Una antigua leyenda noruega nos habla de un hombre llamado Haakon, que cuidaba una ermita. A ella acudía la gente a orar con mucha devoción. En esta ermita había una cruz muy antigua. Muchos acudían ahí para pedirle a Cristo algún milagro.
Un día el ermitaño Haakon quiso pedirle un favor. Le impulsaba un sentimiento generoso. Se arrodilló ante la cruz y dijo: «Señor, quiero padecer por Ti. Déjame ocupar tu puesto. Quiero reemplazarte en la Cruz.» Y se quedo fijo con la mirada puesta en la imagen, como esperando la respuesta.
El Señor abrió sus labios y habló. Sus palabras cayeron de lo alto, susurrantes y amonestadoras: «Hermano mío, accedo a tu deseo, pero ha de ser con una condición.» «¿Cuál Señor? -preguntó con acento suplicante Haakon-. Es una condición difícil? ¡Estoy dispuesto a cumplirla con tu ayuda, Señor!». «Escucha. Suceda lo que suceda, y veas lo que veas, has de guardarte en silencio siempre». Haakon contesto: «¡Te lo prometo, Señor!». Y se efectuó el cambio.
Nadie advirtió el trueque. Nadie reconoció al ermitaño, colgado con los clavos en la Cruz. El Señor ocupaba el puesto de Haakon. Y éste por largo tiempo cumplió el compromiso. A nadie dijo nada, pero un día, llegó un rico, después de haber orado, dejó allí olvidada su cartera. Haakon lo vio y calló. Tampoco dijo nada cuando un pobre, que vino dos horas después y se apropió de la cartera del rico. Ni tampoco dijo nada cuando un muchacho se postró ante él poco después para pedirle su gracia antes de emprender un largo viaje.
Pero en ese momento volvió a entrar el rico en busca de la bolsa. Al no hallarla, pensó que el muchacho se la había apropiado. El rico se volvió al joven y le dijo iracundo: «¡Dame la bolsa que me has robado!». El joven sorprendido replicó: «¡No he robado ninguna bolsa!». «No mientas, devuélvemela enseguida!». «¡Le repito que no he cogido ninguna bolsa!».
El rico arremetió furioso contra él. Sonó entonces una voz fuerte: «¡Detente!». El rico miró hacia arriba y vio que la imagen le hablaba. Haakon, que no pudo permanecer en silencio, gritó, defendió al joven, increpó al rico por la falsa acusación. Éste quedó anonadado y salió de la ermita. El joven salió también porque tenía prisa para emprender su viaje.

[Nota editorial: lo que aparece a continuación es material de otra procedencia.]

Definition appendInClause (column : string) (values : list string) (st : where_state) : where_state :=
  let clean := filter (λ v, v ≠ "") (TrimSpace <$> values) in
  match clean with
  | [] => st
  | _ => (st.1 ++ [column +:+ " IN (" +:+ Join ((λ _, "?") <$> clean) "," +:+ ")"], st.2 ++ (AText <$> clean))
  end.

Definition appendClause {A} (clause : string) (arg : A → sql_arg) (v : option A) (st : where_state) : where_state :=
  match v with None => st | Some x => (st.1 ++ [clause], st.2 ++ [arg x]) end.

Definition where_clauses (start end_ : Z) (f : contractFilters) : where_state :=
  let million := f64_of_int 1000000 in
  let st := (["timestamp >= ?"; "timestamp < ?"], [ATime start; ATime end_]) in
  let st := appendInClause "prefix" (cf_Prefixes f) st in
  let st := appendInClause "service" (cf_Services f) st in
  let st := appendInClause "edge_id" (cf_EdgeIDs f) st in
  let st := appendInClause "tier" (cf_Tiers f) st in
  let st := appendInClause "method" (cf_Methods f) st in
  let st := appendClause "response_code >= ?" AInt (cf_ResponseCodeMin f) st in
  let st := appendClause "response_code <= ?" AInt (cf_ResponseCodeMax f) st in
  let st := appendClause "cache_hit = ?" (λ b, AInt (boolToUInt8 b)) (cf_CacheHit f) st in
  let st := appendClause "upstream_error = ?" (λ b, AInt (boolToUInt8 b)) (cf_UpstreamError f) st in
  let st := appendClause "toFloat64(total_latency_ns) >= ?" (λ x, AFloat (f64_mul x million)) (cf_LatencyMinMs f) st in
  appendClause "toFloat64(total_latency_ns) <= ?" (λ x, AFloat (f64_mul x million)) (cf_LatencyMaxMs f) st.
Lemma serve_overlaps requests : ∀ tracks h final,
  Forall (λ r, (0 <= r.2)%Q) requests →
  serve tracks requests = Ok (h, final) →
  overlaps_only_forced h.
Proof.
  induction requests as [|[start duration] rest IH];
    intros tracks h final Hdur Hs; simpl in Hs.
  - injection Hs as <- <-. intros i j a b _ Hi. destruct i; discriminate.
  - destruct (_acquire_track tracks start duration) as [[index tracks']|] eqn:Hacq;
      [|discriminate].
    destruct (serve tracks' rest) as [[h' final']|] eqn:Hrest; [|discriminate].
    injection Hs as <- <-.
    pose proof Hdur as Hdur0.
    apply Forall_cons in Hdur as [Hd Hdur].
    assert (Hne : tracks ≠ []).
    { intros ->. discriminate. }
    destruct (acquire_track_cases tracks start duration Hne) as (ix & Hacq' & Hlt & _).
    rewrite Hacq in Hacq'. injection Hacq' as -> ->.
    intros i j a b Hij Hi Hj Hlane [Hov1 Hov].
    destruct j as [|j]; [lia|]. simpl in Hj.
    destruct i as [|i]; simpl in Hi.
    + injection Hi as <-. simpl in *.
      destruct (serve_bound rest _ _ _ ix (start + duration)%Q (start + duration)%Q
                  Hdur Hrest) with (j := j) (b := b)
        as [Hok|(k & c & Hk & Hc & HcL & Hcf)]; auto.
      * by apply list_lookup_insert_eq.
      * lra.
      * lra.
      * exists (S k), c. split; [lia|]. auto.
    + destruct (IH _ _ _ Hdur Hrest i j a b) as (k & c & Hk & Hc & HcL & Hcf); auto.
      * lia.
      * by split.
      * exists (S k), c. split; [lia|]. auto.
Qed.

(** C3, as the code has it.  Against a pool of at least one lane and
    for requests of non-negative duration, every request is granted; two
    intervals granted on one lane overlap only if the overwrite branch
    served a grant of that lane after the earlier of the two (the later
    one itself, or one between them); and each grant sets
    the chosen lane to start + duration, the lane being the first one in
    index order whose free time is at most the start, or else, when all
    are busy, the first lane of least free time. *)
Theorem acquire_track_overlap_only_when_forced (tracks : list Q) (requests : list (Q * Q)) :
  tracks ≠ [] →
  Forall (λ r, (0 <= r.2)%Q) requests →
  (∃ h final, serve tracks requests = Ok (h, final) ∧ overlaps_only_forced h) ∧
  (∀ start duration, ∃ index,
      _acquire_track tracks start duration
        = Ok (index, <[index := (start + duration)%Q]> tracks) ∧
      (index < length tracks)%nat ∧
      ((all_busy tracks start = false ∧ first_fit tracks start index) ∨
       (all_busy tracks start = true ∧ least_free tracks start index))).
Proof.
  intros Hne Hdur. split.
  - destruct (serve_defined requests tracks Hne) as (h & final & Hs).
    exists h, final. split; [exact Hs|]. by eapply serve_overlaps.
  - intros start duration. by apply acquire_track_cases.
Qed.
(** * AutoProf isophote fitting: a shallow embedding of
      [autoprofutils/Isophote_Fit.py]

    Numbers.  A Python/numpy float is modelled by [float64]: an exact real
    number, or one of the IEEE special values +inf, -inf and NaN.  Rounding,
    overflow and signed zeros are not modelled (a zero divisor is taken as
    +0); comparisons and arithmetic on the special values follow IEEE 754,
    which is what numpy implements.  Array parameters of the fit (radii,
    ellipticities, position angles) hold ordinary reals.  Where rounding
    decides a property (whether a loop ends, whether a remainder reaches
    its modulus) the property is stated with hypotheses and bounds under
    which a float run agrees with the exact one.

    Collaborators.  [autoprofutils.SharedFunctions] is not part of the
    sources at hand; what the fitter imports from it is an interface
    ([SharedFunctions]).  scikit-learn's regression pipeline and numpy's
    random generator are interfaces as well, and so are [np.quantile]
    and the Fourier transform ([ArrayFunctions]), whose values are
    fixed on arrays of finite samples. *)

From Stdlib Require Import Reals Lra Lia List ZArith String Permutation.
From stdpp Require Import gmap strings.
(** * YouTube transcript extractor: a shallow embedding of
    [youtube_transcript_extractor.py] and the properties of its
    URL parser, transcript fetcher, batch extractor, exporter and
    training-data chunker. *)

From Stdlib Require Import List ZArith NArith Bool Ascii String Lia.
Import ListNotations.

Local Open Scope string_scope.
Local Open Scope list_scope.
Local Open Scope Z_scope.

(** ** Python strings

    A Python [str] is a sequence of Unicode code points.  Code points are
    numbers ([N]); string literals of the source are written with [py]. *)

Module PyStr.

Definition char := N.
Definition str := list char.

Definition ch (a : ascii) : char := N_of_ascii a.

Definition py (s : string) : str := map ch (list_ascii_of_string s).

(** [len(s)] *)
Definition len {A : Type} (s : list A) : Z := Z.of_nat (List.length s).

Definition str_eqb (a b : str) : bool :=
  if list_eq_dec N.eq_dec a b then true else false.

(** The code points for which [str.isspace], [str.split], [str.strip]
    and the [\s] class of [re] (on [str] patterns) agree: the Unicode
    white space of CPython. *)
Definition is_space (c : char) : bool :=
  match c with
  | 9%N | 10%N | 11%N | 12%N | 13%N          (* \t \n \v \f \r *)
  | 28%N | 29%N | 30%N | 31%N                (* FS GS RS US *)
  | 32%N                                     (* space *)
  | 133%N | 160%N                            (* NEL, NBSP *)
  | 5760%N
  | 8192%N | 8193%N | 8194%N | 8195%N | 8196%N | 8197%N
  | 8198%N | 8199%N | 8200%N | 8201%N | 8202%N
  | 8232%N | 8233%N | 8239%N | 8287%N | 12288%N => true
  | _ => false
  end.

Cuando la ermita quedó a solas, Cristo se dirigió al monje y le dijo: «Baja de la Cruz. No sirves para ocupar mi puesto. No has sabido guardar silencio». «¿Señor, como iba a permitir esa injusticia?». Jesús ocupó la Cruz de nuevo y el ermitaño se quedó ante la cruz. El Señor siguió hablando: «Tu no sabías que al rico le convenía perder la bolsa, pues llevaba en ella el precio de la virginidad de una joven mujer. El pobre, por el contrario, tenía necesidad de ese dinero. En cuanto al muchacho que iba a ser golpeado, sus heridas le hubiesen impedido realizar el viaje que para él resultaría fatal. Ahora, hace unos minutos acaba de zozobrar el barco y él ha perdido la vida. Tu no sabías nada. Yo sí sé. Por eso callo.» Y el Señor nuevamente guardo silencio.
Muchas veces nos preguntamos por qué razón Dios no nos contesta, por qué razón Dios se queda callado. Muchos de nosotros quisiéramos que Él nos respondiera lo que deseamos oír, pero Dios no es así. Dios nos responde aún con el silencio. Él sabe lo que está haciendo.